Ester Lucero cerró los ojos y se quejó levemente. Desde ese mismo instante Ángel Sánchez se batió en duelo personal contra la muerte. Lo intentó todo para salvar a la
joven. La operó, la inyectó, le hizo transfusiones con su propia sangre y la colmó de antibióticos, pero a los dos días era evidente que la vida escapaba por la herida como un torrente incontenible. Sentado en una silla junto a la moribunda, agotado por la tensión y la tristeza, apoyó la cabeza a los pies de la cama y por unos minutos se durmió como un recién nacido. Mientras él soñaba con moscas gigantescas, ella andaba perdida en las pesadillas de su agonía, y así se encontraron en una tierra de nadie y en el sueño compartido ella se aferró a la mano de él y le rogó que no se dejara vencer por la muerte y que no la abandonara. Ángel Sánchez despertó sobresaltado por el recuerdo nítido del Negro Rivas y el absurdo milagro que le devolvió la vida. Salió corriendo y tropezó en el pasillo con la abuela, quien estaba sumida en un murmullo de interminables oraciones.
— ¡Siga rezando, que yo regreso en quince minutos! — le gritó al pasar.

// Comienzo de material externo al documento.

Lemma insert_desc_sorted (r : A) (df : list A) :
  sorted_desc key df -> sorted_desc key (insert_desc key r df).
Proof.
  induction 1 as [|y df Hy Hdf IH]; simpl.
  - repeat constructor.
  - destruct (String.leb (key y) (key r)) eqn:Hyr.
    + constructor; [|now constructor]. constructor; [exact Hyr|].
      eapply Forall_impl; [|exact Hy]. cbv beta. intros z Hz.
      now apply string_leb_trans with (key y).
    + constructor; [|exact IH].
      apply (Permutation_Forall (insert_desc_perm r df)).
      constructor; [|exact Hy].
      destruct (String.leb_total (key r) (key y)); congruence.
Qed.

(** The insertion sort is one of the sorts [sort_values] may be. *)
Lemma sort_values_desc_sorts : sorts_desc key (sort_values_desc key).
Proof.
  intros df. induction df as [|r df [IHp IHs]]; simpl.
  - split; constructor.
  - split; [|now apply insert_desc_sorted].
    rewrite <- insert_desc_perm. now constructor.
Qed.

(** It is stable: a frame already in order is left as it is. *)
Lemma sort_values_desc_fixed (df : list A) :
  sorted_desc key df -> sort_values_desc key df = df.
Proof.
  induction 1 as [|r df Hr Hdf IH]; simpl; [reflexivity|].
  rewrite IH. destruct Hr as [|y df Hy _]; simpl; [reflexivity|].
  now rewrite Hy.
Qed.

Lemma sorted_desc_later (pre post : list A) (x y : A) :
  sorted_desc key (pre ++ x :: post) -> In y post ->
  String.leb (key y) (key x) = true.
Proof.
  induction pre as [|p pre IH]; simpl; intros H Hy.
  - inversion H as [|? ? Hall _]; subst.
    rewrite Forall_forall in Hall. now apply Hall.
  - inversion H; subst. now apply IH.
Qed.

End SortFacts.

Lemma existsb_perm {A : Type} (f : A -> bool) (l l' : list A) :
  Permutation l l' -> existsb f l = existsb f l'.
Proof.
  induction 1 as [|x l l' _ IH|x y l|l l' l'' _ IH1 _ IH2]; simpl.
  - reflexivity.
  - now rewrite IH.
  - destruct (f x), (f y); reflexivity.
  - congruence.
Qed.

Lemma existsb_map_comp {A B : Type} (f : B -> bool) (g : A -> B) (l : list A) :
  existsb f (map g l) = existsb (fun x => f (g x)) l.
Proof. induction l as [|x l IH]; simpl; [reflexivity|now rewrite IH]. Qed.

Lemma existsb_pointwise {A : Type} (f g : A -> bool) (l : list A) :
  (forall x, f x = g x) -> existsb f l = existsb g l.
Proof.
  intros E. induction l as [|x l IH]; simpl; [reflexivity|].
  now rewrite E, IH.
Qed.

Lemma NoDup_map_eq {A B : Type} (f : A -> B) (l : list A) (a b : A) :
  NoDup (map f l) -> In a l -> In b l -> f a = f b -> a = b.
Proof.
  induction l as [|x l IH]; simpl; [easy|].
  intros H Ha Hb E. inversion H as [|? ? Hx Hl]; subst.
  destruct Ha as [->|Ha], Hb as [->|Hb]; auto.
  - exfalso. apply Hx. rewrite E. now apply in_map.
  - exfalso. apply Hx. rewrite <- E. now apply in_map.
Qed.

Section DropDuplicates.
Context {A : Type} (key : A -> cell).

Lemma seen_In (k : cell) (seen : list cell) :
  existsb (cell_eqb k) seen = true <-> In k seen.
Proof.
  rewrite existsb_exists. split.
  - intros (x & Hx & E). apply cell_eqb_eq in E. now subst.
  - intros H. exists k. split; [exact H|apply cell_eqb_refl].
Qed.

Lemma seen_not_In (k : cell) (seen : list cell) :
  existsb (cell_eqb k) seen = false <-> ~ In k seen.
Proof.
  rewrite <- seen_In. destruct (existsb _ seen); split; congruence.
Qed.

(** A surviving row is a row of the frame whose key was not seen before. *)
Lemma drop_duplicates_from_in (r : A) (seen : list cell) (df : list A) :
  In r (drop_duplicates_from key seen df) -> In r df /\ ~ In (key r) seen.
Proof.
  revert seen. induction df as [|x df IH]; intros seen; simpl; [easy|].
  destruct (existsb (cell_eqb (key x)) seen) eqn:Hx.
  - intros H. apply IH in H. tauto.
  - intros [->|H].
    + split; [now left|]. now apply seen_not_In.
    + apply IH in H. simpl in H. tauto.
Qed.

Diez años antes, cuando Ángel Sánchez marchaba con sus compañeros por la selva, con la vegetación hasta las rodillas y la tortura inconsolable de los mosquitos y el calor, acorralados, cruzando el país en todas direcciones para emboscar a los soldados de la dictadura, cuando no eran más que un puñado de locos visionarios con el cinturón atiborrado de balas, el morral de poemas y la cabeza de ideales, cuando llevaban meses sin oler a una mujer o echarse jabón por el cuerpo, cuando el hambre y el miedo eran una segunda piel y lo único que los mantenía en movimiento era la desesperación, cuando veían enemigos por todas partes y desconfiaban hasta de sus propias sombras, entonces el Negro Rivas se cayó por un barranco y rodó ocho metros hacia el abismo, estrellándose sin ruido, como una bolsa de trapos. Sus compañeros necesitaron veinte minutos para descender con cuerdas entre piedras filudas y troncos retorcidos, y encontrarlo sumergido en los matorrales, y casi dos horas para izarlo, ensopado en sangre.